Dhiraj Sharma is a Market Research Analyst at Knowledge Sourcing Intelligence.


Coronavirus Update, 29th April 2020

The spread of novel coronavirus (COVID-19) across the globe continues to gain momentum despite combined and focused efforts by governments and political organizations. Although some countries have started witnessing a drop in the daily number of new cases, flattening the curve of this pandemic still remains a global challenge. According to a data from the World Health Organization (WHO), the total number of confirmed COVID-19 cases (as on 2:00 am CEST, May 1, 2020) stood at 3,145,407, with around 221,823 deaths reported. Europe and Americas account for the largest share of the burden as the number of cases in these regions crosses 1,434,649 and 1,291,917 respectively. Where on one hand, countries like Iran, Spain, New Zealand, and Australia are moving towards easing of lockdown restrictions, as part of their plan to restore economic growth after achieving remarkable success in flattening and pulling down the curve, other countries on the other hand are still struggling to fight the pandemic and minimize losses associated with it.According to the CDC (Centers for Disease Control and Prevention), the aftermath of COVID-19 outbreak is expected to last in the U.S. for a fairly long time as many people in the country will remain vulnerable and may get exposed to this virus either this year or over the next year.

The impact of this pandemic is not confined just to the people, who continue to face hardships due to a blow on their source(s) of earning, since industrial growth across the globe is witnessing a slump which might take them a couple of years to recoup from. Although countrywide lockdowns and self-isolation rules by the governments have disrupted the industrial activity across all countries, the global travel and tourism industry has totally decimated by this pandemic outbreak. Hotels, restaurants, and airline companies have witnessed a drastic decline in their revenues, leading to a huge number of layoffs. According to the International Air Transport Association (IATA), an estimated 1.1 million flight cancellations are predicted by June 30, 2020 with the total loss in passenger revenue expected to total to $252 billion for this year.

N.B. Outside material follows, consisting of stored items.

(** The inner loop [for column in cls.table.columns] of the second step:
    [columns] are the column names still to visit, [row[related]] raises
    when the row has no such column. *)
Fixpoint child_item_loop (related : string) (row : dict value)
  (model_related_fields : list string) (columns : list string)
  (child_item : dict value) : result (dict value) :=
  match columns with
  | [] => inr child_item
  | column :: rest =>
      if negb (bool_decide (column ∈ model_related_fields))
      then child_item_loop related row model_related_fields rest child_item
      else if negb (dict_has related child_item)
      then
        match dict_get related row with
        | Some v =>
            child_item_loop related row model_related_fields rest
              (dict_set column v child_item)
        | None => inl (KeyError related)
        end
      else child_item_loop related row model_related_fields rest child_item
  end.

(** [child_item] as handed to [model_related] with its entries unpacked,
    starting from [child_item = {}]. *)
Definition child_item_of (related : string) (fk : foreign_key)
  (columns : list string) (row : dict value) : result (dict value) :=
  child_item_loop related row (target_fields fk) columns [].

(** The second step of [from_sqla_row]: for each foreign key that is not
    ignored, [item[related] = model_related] applied to [child_item]; the
    call is recorded as the pair of the target and its keyword arguments. *)
Fixpoint populate_related (foreign_key_fields : dict foreign_key)
  (select_related columns : list string) (row : dict value)
  (item : dict (value * dict value)) : result (dict (value * dict value)) :=
  match foreign_key_fields with
  | [] => inr item
  | (related, fk) :: rest =>
      if should_ignore_related_name related select_related
      then populate_related rest select_related columns row item
      else
        let* child_item := child_item_of related fk columns row in
        populate_related rest select_related columns row
          (dict_set related (target fk, child_item) item)
  end.

(** ** The whole of [from_sqla_row] *)

(** ["__" in s] together with [s.split("__", 1)]: the text before and the
    text after the first ["__"], or [None] when [s] has none. *)
Fixpoint split_first_from (cur s : string) : option (string * string) :=
  match s with
  | EmptyString => None
  | String "_" (String "_" rest) => Some (cur, rest)
  | String c rest => split_first_from (cur +:+ String c "") rest
  end.

Definition split_first (s : string) : option (string * string) :=
  split_first_from "" s.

Another industry that has faced a severe disruption is the already declining automotive industry. Nationwide lockdowns have made it difficult for automakers to continue production as this does not align well with governments’ guidelines associated with maintaining social distancing. Since a major share of the global automobile manufacturing heavily or solely relies on China for auto parts, global supply chain disruption, owing to this pandemic, has forced these companies to halt their production. In March, 2020, global auto giants- General Motors, Ford, and Fiat Chrysler- temporarily closed down their U.S. facilities as part of their effort to prevent the spread of the novel coronavirus and plan on resuming some part of their manufacturing at their U.S.-based facilities by May 18. However, Daimler and Merced-Benz are some of the automakers which have already resumed activity at some of their plants with limited number of workers. Since governments continue to remain intolerant towards non-compliance with social-distancing and sanitization directives issued by them, these automakers are adopting stricter new protocols, which include mandatory wearing of face masks and temperature checks at entry gates, in order to comply with such directives and reduce the spread of the virus.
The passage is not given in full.